Remembering Mel Cosentino.

 

Remembering Mel Cosentino.

Mel (Andrea) Cosentino PhD passed away on July 29th, 2025, at the Søholm Hospice, Aarhus in Denmark after a complicated battle with leukemia. 

 A few weeks before Mel died, but at a point that she knew her death was imminent, she asked me to write a ‘cheeky eulogy' about her when she was gone. So here I try to honour her request. In the interim, I also provided some text to the IWC so that it could issue one of its sad 'in memorium' notices for her. I draw here on that notice and also on the very lovely missive that her friends at Aarhus University published on their website. Various of our mutual friends have also helped with these words and the document remains open for improvement.


Mel Cosentino’s life was a truly remarkable one! She was born and grew up in Argentina and whilst her origins might be described as modest, her intense interest in nature was nurtured in Patagonia, including her life-long love for orcas, a species that she first met there. I am told that she took her chosen name (she was originally named Andrea) because there was a famous Patagonian orca known as Mel.

 I first got to know her in the fringes of the IWC Scientific Committee (SC) and at the annual conferences of the European Cetacean Society and in both these places she was always an enthusiastic contributor. I don’t recall precisely when we first met but in those now distant days, she was a brave mixture of shyness and enthusiasm, and she made friends easily and we shared a little social circle (you know who you are).

 Curiously, Mel attended SC meetings as a member of the Luxembourg delegation. To understand how this came about, we need to go back to when she and her then husband left Argentina at a time when it was suffering a severe economic blight. The couple first went to Ireland, and worked as farm hands there, moving on to Spain. Here Mel restarted her undergraduate studies at the University of Malaga and further polished her language skills. She also went to help with the Tarifa orca project in the Gibraltar Straits. Here she met Pierre Gallego and it was later Pierre – as the lead for Luxembourg in the SC - who brought her into its meetings.

 Whilst not attending such meetings, Mel roamed all over the world acting as a researcher/naturalist on many expeditions and building a big international gang of friends. Her travels included Norway where she was again able to see her beloved orcas/

 Mel attended SC meetings in the period from 2012 until 2022 and made many contributions, submitting papers across a diverse range of topics, including co-authoring papers concerning bycatch, the effects of whale watching, aquatic wild meat and noise pollution. 

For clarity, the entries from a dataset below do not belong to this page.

Lemma concat_cons_cons sep x y l :
  String.concat sep (x :: y :: l) = x +:+ sep +:+ String.concat sep (y :: l).
Proof. reflexivity. Qed.

(** Rejoining the segments of a split gives the string back, whatever
    the string. *)
Lemma join_split sep s : Js.join sep (Js.split sep s) = s.
Proof.
  unfold Js.join. induction s as [|c s IH]; simpl; [done|].
  destruct (Ascii.eqb_spec c sep) as [->|Hne].
  - pose proof (split_not_nil sep s) as Hnil.
    destruct (Js.split sep s) as [|seg segs]; [done|].
    rewrite concat_cons_cons, IH. reflexivity.
  - pose proof (split_not_nil sep s) as Hnil.
    destruct (Js.split sep s) as [|seg segs]; [done|].
    destruct segs as [|seg' segs].
    + simpl in *. by rewrite IH.
    + rewrite concat_cons_cons in *. by rewrite append_cons, IH.
Qed.

Lemma indexOf_char_cons sep c s :
  Js.indexOf (String c s) (Js.str sep) = (-1)%Z ->
  c <> sep /\ Js.indexOf s (Js.str sep) = (-1)%Z.
Proof.
  pose proof (indexOf_lower_bound s (Js.str sep)) as Hlb.
  simpl. destruct (ascii_dec sep c) as [->|Hne].
  - destruct s; discriminate.
  - destruct (Z.eqb_spec (Js.indexOf s (Js.str sep)) (-1)); [|lia].
    intros _. split; congruence.
Qed.

(** No segment of a split holds the separator. *)
Lemma split_segments sep s :
  Forall (fun seg => Js.indexOf seg (Js.str sep) = (-1)%Z) (Js.split sep s).
Proof.
  induction s as [|c s IH]; simpl.
  - by constructor.
  - destruct (Ascii.eqb_spec c sep) as [->|Hne].
    + constructor; [reflexivity | done].
    + destruct (Js.split sep s) as [|seg segs].
      * constructor; [|done]. simpl.
        destruct (ascii_dec sep c); [congruence | reflexivity].
      * inversion IH as [|? ? Hseg Hsegs]; subst.
        constructor; [|done]. simpl.
        destruct (ascii_dec sep c); [congruence|].
        by rewrite Hseg.
Qed.

(** A string without the separator is its own single segment. *)
Lemma split_absent sep s :
  Js.indexOf s (Js.str sep) = (-1)%Z -> Js.split sep s = [s].
Proof.
  induction s as [|c s IH]; [done|].
  intros [Hne Hs]%indexOf_char_cons. simpl.
  destruct (Ascii.eqb_spec c sep); [done|].
  by rewrite (IH Hs).
Qed.

End StringFacts.

(** ** Loops *)

Section LoopFacts.

Lemma fold_left_pointwise {A S} (f g : S -> A -> S) (l : list A) (s : S) :
  (forall s x, f s x = g s x) -> fold_left f l s = fold_left g l s.
Proof.
  intros Hfg. revert s. induction l as [|x l IH]; intros s; simpl; [done|].
  by rewrite Hfg, IH.
Qed.

Lemma fold_left_orb {A} (f : A -> bool) (l : list A) (acc : bool) :
  fold_left (fun b x => b || f x) l acc = acc || existsb f l.
Proof.
  revert acc. induction l as [|x l IH]; intros acc; simpl.
  - by rewrite orb_false_r.
  - by rewrite IH, orb_assoc.
Qed.

Lemma last_cons_default {B} (y : B) (l : list B) (d d' : B) :
  List.last (y :: l) d = List.last (y :: l) d'.
Proof.
  revert y. induction l as [|z l IH]; intros y; [done|].
  change (List.last (z :: l) d = List.last (z :: l) d'). apply IH.
Qed.

(** A loop that assigns on every iteration leaves the value of its last
    iteration, or the initial value when it did not iterate. *)
Lemma fold_left_assign {A B} (f : A -> B) (l : list A) (init : B) :
  fold_left (fun _ x => f x) l init = List.last (map f l) init.
Proof.
  revert init. induction l as [|x l IH]; intros init; [done|].
  simpl fold_left. rewrite IH. destruct l as [|a l]; [done|].
  change (List.last (map f (a :: l)) (f x) = List.last (map f (a :: l)) init).
  apply last_cons_default.
Qed.

Lemma last_map_const {A B} (b : B) (l : list A) (init : B) :
  l <> [] -> List.last (map (fun _ => b) l) init = b.
Proof.
  intros Hl. induction l as [|x l IH]; [done|].
  destruct l as [|y l]; [done|]. by apply IH.
Qed.

Lemma for_return_true_existsb test phrases :
  for_return_true test phrases = existsb test phrases.
Proof.
  induction phrases as [|p ps IH]; simpl; [done|].
  rewrite IH. by destruct (test p).
Qed.

Lemma existsb_same_elements {A} (f : A -> bool) (l l' : list A) :
  (forall x, In x l <-> In x l') -> existsb f l = existsb f l'.
Proof.
  intros H. apply Bool.eq_iff_eq_true. rewrite !existsb_exists.
  split; intros (x & Hx & Hf); exists x; split; auto; by apply H.
Qed.

Lemma forallb_same_elements {A} (f : A -> bool) (l l' : list A) :
  (forall x, In x l <-> In x l') -> forallb f l = forallb f l'.
Proof.
  intros H. apply Bool.eq_iff_eq_true. rewrite !forallb_forall.
  split; intros Hall x Hx; apply Hall; by apply H.
Qed.

End LoopFacts.

(** ** Matching *)

Lemma truthy_string_true s : truthy_string s = true <-> s <> "".
Proof. destruct s; simpl; split; congruence. Qed.

Lemma matchPhrase_true phrase fullText :
  matchPhrase phrase fullText = true <->
  exists pre post,
    Js.toLowerCase fullText = pre +:+ Js.toLowerCase phrase +:+ post.
Proof.
  unfold matchPhrase. rewrite Z.ltb_lt. apply indexOf_found.
Qed.

Lemma DefaultPhrase_match_existsb p study :
  DefaultPhrase.match_ p study =
  existsb (field_matches (DefaultPhrase.phrase p) study) (DefaultPhrase.fields p).
Proof.
  unfold DefaultPhrase.match_.
  rewrite <- (orb_false_l (existsb _ _)), <- fold_left_orb.
  apply fold_left_pointwise. intros acc fieldName.
  unfold DefaultPhrase.match_step, field_matches.
  destruct (study !! fieldName) as [v|]; [|done].
  by destruct (truthy_string v).
Qed.

(** C7. A single-value phrase matches a study exactly when one of its
    fields has, on the study, a non-empty value that contains the phrase
    string, both taken in lower case; it matches no study on which each of
    its fields is absent or empty. *)
Theorem DefaultPhrase_match_iff (p : DefaultPhrase.t) (study : gmap string string) :
  (DefaultPhrase.match_ p study = true <->
   exists fieldName fieldValue,
     In fieldName (DefaultPhrase.fields p)
     /\ study !! fieldName = Some fieldValue
     /\ fieldValue <> ""
     /\ exists pre post,
          Js.toLowerCase fieldValue
          = pre +:+ Js.toLowerCase (DefaultPhrase.phrase p) +:+ post)
  /\ ((forall fieldName, In fieldName (DefaultPhrase.fields p) ->
         study !! fieldName = None \/ study !! fieldName = Some "") ->
      DefaultPhrase.match_ p study = false).
Proof.
  assert (Hiff : DefaultPhrase.match_ p study = true <->
    exists fieldName fieldValue,
      In fieldName (DefaultPhrase.fields p)
      /\ study !! fieldName = Some fieldValue
      /\ fieldValue <> ""
      /\ exists pre post,
           Js.toLowerCase fieldValue
           = pre +:+ Js.toLowerCase (DefaultPhrase.phrase p) +:+ post).
  { rewrite DefaultPhrase_match_existsb, existsb_exists. unfold field_matches.
    split.
    - intros (f & Hin & Hf). destruct (study !! f) as [v|] eqn:Hv; [|done].
      apply andb_true_iff in Hf as [Ht Hm].
      exists f, v. repeat split; auto.
      + by apply truthy_string_true.
      + by apply matchPhrase_true.
    - intros (f & v & Hin & Hv & Hne & Hsub). exists f. split; [done|].
      rewrite Hv. apply andb_true_iff. split.
      + by apply truthy_string_true.
      + by apply matchPhrase_true. }
  split; [exact Hiff|].
  intros Habsent. apply not_true_is_false. rewrite Hiff.
  intros (f & v & Hin & Hv & Hne & _).
  destruct (Habsent f Hin) as [H|H]; congruence.
Qed.

Lemma DefaultPhrase_match_iff_witness :
  DefaultPhrase.match_ (DefaultPhrase.new "lung" "type:lung" ["type"])
    {[ "type" := "Lung Cancer" ]} = true
  /\ DefaultPhrase.match_ (DefaultPhrase.new "lung" "type:lung" ["type"; "name"])
       {[ "type" := ""; "id" := "lung" ]} = false.
Proof.
  split.
  - apply (DefaultPhrase_match_iff (DefaultPhrase.new "lung" "type:lung" ["type"])
             {[ "type" := "Lung Cancer" ]}).
    exists "type", "Lung Cancer".
    split; [left; reflexivity|]. split; [reflexivity|]. split; [discriminate|].
    exists "", " cancer". reflexivity.
  - apply (DefaultPhrase_match_iff
             (DefaultPhrase.new "lung" "type:lung" ["type"; "name"])
             {[ "type" := ""; "id" := "lung" ]}).
    intros fieldName [<-|[<-|[]]]; [right | left]; reflexivity.
Defined.

Lemma ListPhrase_inner_loop (lp : ListPhrase.t) (fieldValue : string) :
  fold_left (ListPhrase.entry_step lp fieldValue) (ListPhrase._phraseList lp) false
  = List.last (map (fun _ : string => matchPhrase (ListPhrase.phrase lp) fieldValue)
                   (ListPhrase.phraseList lp)) false.
Proof. apply (fold_left_assign (fun _ : string => _)). Qed.

Lemma ListPhrase_match_existsb lp study :
  ListPhrase.match_ lp study = existsb (list_field_flag lp study) (ListPhrase.fields lp).
Proof.
  unfold ListPhrase.match_.
  rewrite <- (orb_false_l (existsb _ _)), <- fold_left_orb.
  apply fold_left_pointwise. intros acc fieldName.
  unfold ListPhrase.match_step, list_field_flag.
  destruct (study !! fieldName) as [v|]; [|done].
  rewrite ListPhrase_inner_loop. by destruct (truthy_string v).
Qed.
(** * cartesi-fix: the build pipeline and the run command

    A shallow embedding of [src/commands/build.mjs] and
    [src/commands/run.mjs].  Pure helpers (the stage command builders)
    are Rocq functions on strings and lists; the asynchronous functions
    that spawn [docker] and touch the file system are computations in a
    state-and-exception monad over an explicit [World]. *)

From Stdlib Require Import ZArith QArith Qround Ascii.
From stdpp Require Import gmap strings list pretty.

Open Scope Z_scope.

(** ** JavaScript values as the code uses them *)

Module Js.

(** Truthiness.  Strings are falsy only when empty; arrays and plain
    objects are always truthy, the empty ones too; [null] and
    [undefined] (modelled by [None]) are falsy. *)
Class Truthy (A : Type) := truthy : A → bool.

#[export] Instance truthy_string : Truthy string :=
  λ s, negb (String.eqb s "").
#[export] Instance truthy_array {A} : Truthy (list A) := λ _, true.
#[export] Instance truthy_object {V} : Truthy (gmap string V) := λ _, true.
#[export] Instance truthy_nullable {A} `{Truthy A} : Truthy (option A) :=
  λ o, match o with Some a => truthy a | None => false end.

(** [a ?? d]: [d] only when [a] is [null] or [undefined]. *)
Definition nullish {A} (a : option A) (d : A) : A :=
  match a with Some v => v | None => d end.

(** [a || d]: [d] whenever [a] is falsy. *)
Definition or {A} `{Truthy A} (a : option A) (d : A) : A :=
  match a with
  | Some v => if truthy v then v else d
  | None => d
  end.

(** [Array.prototype.join] on an array of strings. *)
Definition join (sep : string) (l : list string) : string :=
  String.concat sep l.

(** [Math.ceil] and [/] on numbers.  The quotients taken by the code
    are of integers by a power of two, which the floating-point
    division computes exactly, and the ceiling of a double is exact;
    they are modelled by rationals. *)
Definition Math_ceil (q : Q) : Z := Qceiling q.
Definition div (a b : Z) : Q := (inject_Z a / inject_Z b)%Q.

(** *** Integers as numbers

    A JavaScript number is a double.  The numbers this code computes
    with are integers; an integer is a double when its magnitude is
    [m * 2 ^ e] with [m < 2 ^ 53], and then [exponent] is that [e]
    for the largest such [m]. *)
Definition exponent (a : Z) : Z := Z.max 0 (Z.log2 a - 52).

Definition representable (z : Z) : bool :=
  (Z.abs z mod 2 ^ exponent (Z.abs z) =? 0) && (Z.abs z <? 2 ^ 1024).

Definition Number_MAX_SAFE_INTEGER : Z := 2 ^ 53 - 1.

(** The double nearest to an integer, ties going to the even
    significand: what an arithmetic operation returns when its exact
    result is [z] (the overflow to infinity, from 2 ^ 1024 on, is not
    modelled). *)
Definition nearest (z : Z) : Z :=
  let a := Z.abs z in
  let gap := 2 ^ exponent a in
  let q := a / gap in
  let r := a mod gap in
  let q' :=
    if 2 * r <? gap then q
    else if gap <? 2 * r then q + 1
    else if Z.even q then q else q + 1 in
  Z.sgn z * (q' * gap).

(** [a + b] on integers. *)
Definition add (a b : Z) : Z := nearest (a + b).

(** [Number.prototype.toString], which template interpolation
    applies, on an integer that is a double.  It prints the shortest
    decimal digits that read back as the same double: among the
    integers [v] that round to [a], one with the fewest significant
    digits, and of these the closest to [a].  The integers that round
    to [a] lie within half the gap to the next double on either side
    ([lo4] and [hi4] are four times the bounds), the bounds included
    when the significand of [a] is even. *)
Definition within (lo4 hi4 : Z) (inclusive : bool) (v : Z) : bool :=
  if inclusive then (lo4 <=? 4 * v) && (4 * v <=? hi4)
  else (lo4 <? 4 * v) && (4 * v <? hi4).

(** The candidates with [j] trailing zeros are the two multiples of
    [10 ^ j] around [a]; fewer digits are tried first. *)
Fixpoint shortest (j : nat) (a lo4 hi4 : Z) (inclusive : bool) : Z :=
  match j with
  | O => a
  | S j' =>
      let p := 10 ^ Z.of_nat j in
      let d := a / p * p in
      let u := d + p in
      let okd := (0 <? d) && within lo4 hi4 inclusive d in
      let oku := within lo4 hi4 inclusive u in
      if okd && oku then
        if 2 * (a - d) <? p then d
        else if p <? 2 * (a - d) then u
        else if Z.even (d / p) then d else u
      else if okd then d
      else if oku then u
      else shortest j' a lo4 hi4 inclusive
  end.

Definition digits (a : Z) : Z :=
  let e := exponent a in
  let gap := 2 ^ e in
  let lo4 := 4 * a - (if a =? 2 ^ (52 + e) then gap else 2 * gap) in
  let hi4 := 4 * a + 2 * gap in
  shortest (Z.to_nat (Z.log2 a / 3 + 1)) a lo4 hi4 (Z.even (a / gap)).

Fixpoint strip_zeros (fuel : nat) (v : Z) : Z :=
  match fuel with
  | O => v
  | S fuel' =>
      if (0 <? v) && (v mod 10 =? 0) then strip_zeros fuel' (v / 10) else v
  end.

(** Exponent notation, used from 10 ^ 21 on: the first digit, the
    other significant digits behind a point, and the exponent. *)
Definition scientific (v : Z) : string :=
  let s := pretty (strip_zeros (Z.to_nat (Z.log2 v)) v) in
  let n := Z.of_nat (String.length (pretty v)) in
  match s with
  | String c EmptyString => String c EmptyString
  | String c r => String c ("." +:+ r)
  | EmptyString => EmptyString
  end +:+ "e+" +:+ pretty (n - 1).

Definition Number_toString (z : Z) : string :=
  if z =? 0 then "0"
  else
    let v := digits (Z.abs z) in
    (if z <? 0 then "-" else "")
    +:+ (if v <? 10 ^ 21 then pretty v else scientific v).

End Js.

Import Js.

Infix "??" := Js.nullish (at level 45, left associativity).

(** ** Text helpers shared by the models of the two string libraries *)

Module Text.
Definition is_digit (c : ascii) : bool :=
  (48 <=? nat_of_ascii c)%nat && (nat_of_ascii c <=? 57)%nat.
Definition is_letter (c : ascii) : bool :=
  let n := nat_of_ascii c in
  ((65 <=? n)%nat && (n <=? 90)%nat) || ((97 <=? n)%nat && (n <=? 122)%nat).
Definition is_space (c : ascii) : bool :=
  let n := nat_of_ascii c in
  (n =? 32)%nat || ((9 <=? n)%nat && (n <=? 13)%nat).
Definition lower (c : ascii) : ascii :=
  let n := nat_of_ascii c in
  if (65 <=? n)%nat && (n <=? 90)%nat then ascii_of_nat (n + 32) else c.

Fixpoint all (p : ascii → bool) (s : string) : bool :=
  match s with
  | EmptyString => true
  | String c r => p c && all p r
  end.

(** The longest prefix whose characters satisfy [p], and the rest. *)
Fixpoint span (p : ascii → bool) (s : string) : string * string :=
  match s with
  | String c r =>
      if p c then let '(a, b) := span p r in (String c a, b)
      else (EmptyString, s)
  | EmptyString => (EmptyString, EmptyString)
  end.

(** [String.prototype.split] with a one-character separator. *)
Fixpoint split (sep : ascii) (s : string) : list string :=
  match s with
  | EmptyString => [EmptyString]
  | String c r =>
      if Ascii.eqb c sep then EmptyString :: split sep r
      else match split sep r with
           | h :: t => String c h :: t
           | [] => [String c EmptyString]
           end
  end.

(** The value of a string of decimal digits. *)
Definition digit_value (c : ascii) : N := N.of_nat (nat_of_ascii c - 48).
Fixpoint decimal_from (acc : N) (s : string) : N :=
  match s with
  | EmptyString => acc
  | String c r => decimal_from (10 * acc + digit_value c)%N r
  end.
Definition decimal (s : string) : N := decimal_from 0 s.

Fixpoint map_string (f : ascii → ascii) (s : string) : string :=
  match s with
  | EmptyString => EmptyString
  | String c r => String (f c) (map_string f r)
  end.

(** [String.prototype.trim]. *)
Fixpoint trim_end (s : string) : string :=
  match s with
  | EmptyString => EmptyString
  | String c r =>
      let r' := trim_end r in
      if is_space c && String.eqb r' EmptyString then EmptyString
      else String c r'
  end.

Definition trim (s : string) : string := trim_end (span is_space s).2.
End Text.

(** ** The version comparator

    Modelled from the spec: the Version Comparator of section 4.2 (the
    [semver] package is a dependency, not code under src/).  A version
    is MAJOR.MINOR.PATCH with optional pre-release and build metadata;
    as the package reads it, blanks around it and one leading "v" are
    ignored.  Precedence compares the three numbers, then a version
    with a pre-release sorts below the same version without one, and
    pre-releases compare identifier by identifier. *)

Module semver.

Inductive identifier :=
| Numeric (n : N)
| Alphanumeric (s : string).

Record SemVer := {
  major : N;
  minor : N;
  patch : N;
  prerelease : list identifier;
}.

Definition nonempty (s : string) : bool := negb (String.eqb s "").

(** A numeric identifier: digits, without a leading zero. *)
Definition numeric (s : string) : option N :=
  if nonempty s && Text.all Text.is_digit s
     && (String.eqb s "0" || negb (String.prefix "0" s))
  then Some (Text.decimal s) else None.

Definition is_ident_char (c : ascii) : bool :=
  Text.is_digit c || Text.is_letter c || Ascii.eqb c "-".

Definition pre_identifier (s : string) : option identifier :=
  if nonempty s && Text.all is_ident_char s then
    if Text.all Text.is_digit s then Numeric <$> numeric s
    else Some (Alphanumeric s)
  else None.

Definition build_identifier (s : string) : bool :=
  nonempty s && Text.all is_ident_char s.

(** The text before the first [sep] and, when [sep] occurs, the text
    after it. *)
Fixpoint cut (sep : ascii) (s : string) : string * option string :=
  match s with
  | EmptyString => (EmptyString, None)
  | String c r =>
      if Ascii.eqb c sep then (EmptyString, Some r)
      else let '(a, b) := cut sep r in (String c a, b)
  end.

Definition strip_v (s : string) : string :=
  match s with
  | String "v" r => r
  | _ => s
  end.

Definition parse (version : string) : option SemVer :=
  let '(main_pre, build) := cut "+" (strip_v (Text.trim version)) in
  let '(main, pre) := cut "-" main_pre in
  let build_ok :=
    match build with
    | Some b => forallb build_identifier (Text.split "." b)
    | None => true
    end in
  if build_ok then
    match Text.split "." main with
    | [ma; mi; pa] =>
        ma ← numeric ma; mi ← numeric mi; pa ← numeric pa;
        pre ← match pre with
              | Some p => mapM pre_identifier (Text.split "." p)
              | None => Some []
              end;
        Some {| major := ma; minor := mi; patch := pa; prerelease := pre |}
    | _ => None
    end
  else None.

Definition compareIdentifiers (a b : identifier) : comparison :=
  match a, b with
  | Numeric x, Numeric y => N.compare x y
  | Numeric _, Alphanumeric _ => Lt
  | Alphanumeric _, Numeric _ => Gt
  | Alphanumeric x, Alphanumeric y => String.compare x y
  end.

Fixpoint comparePreList (a b : list identifier) : comparison :=
  match a, b with
  | [], [] => Eq
  | [], _ :: _ => Lt
  | _ :: _, [] => Gt
  | x :: a', y :: b' =>
      match compareIdentifiers x y with
      | Eq => comparePreList a' b'
      | c => c
      end
  end.

Definition comparePre (a b : SemVer) : comparison :=
  match prerelease a, prerelease b with
  | [], [] => Eq
  | _ :: _, [] => Lt
  | [], _ :: _ => Gt
  | pa, pb => comparePreList pa pb
  end.

Definition compareMain (a b : SemVer) : comparison :=
  match N.compare (major a) (major b) with
  | Eq => match N.compare (minor a) (minor b) with
          | Eq => N.compare (patch a) (patch b)
          | c => c
          end
  | c => c
  end.

Definition compare (a b : SemVer) : comparison :=
  match compareMain a b with
  | Eq => comparePre a b
  | c => c
  end.

Definition valid (version : string) : bool :=
  match parse version with Some _ => true | None => false end.

Definition lt (a b : string) : bool :=
  match parse a, parse b with
  | Some x, Some y =>
      match compare x y with Lt => true | _ => false end
  | _, _ => false
  end.

End semver.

 Her determination to work in the cetacean field saw her complete a master’s degree in Aberdeen, then she studied for a PhD at the University of Strathclyde in Scotland. Somewhere along the way she collaborated on a really remarkable paper that provides an account of a solitary common dolphin that lived in the Firth of Clyde for a number of years and the harbour porpoises that it interacted with there.  The paper is available HERE.

 During the difficult years of the COVID lock-downs, she joined various virtual meetings and knitted wonderful little dragons that she sent to friends to bring some cheer. I don’t know why she chose dragons but they came in many bright colours.

 After she received her PhD in 2020, she moved to Denmark and the Department of Ecoscience at Aarhus University. Here she really found her happy place with her partner, Henrik. At the time of her death, she was working as a Postdoc on a project about acoustic communication in porpoises. It their lovely tribute to her published on the University website, her colleagues at Aarhus commented that ‘among her most significant scientific contributions is the best software ever developed for identification and classification of porpoise sounds in underwater recordings and impressive syntheses and results based on data collected by herself and countless other volunteers on whale safari boats and other platforms from many parts of the world, including Andenes, Norway.’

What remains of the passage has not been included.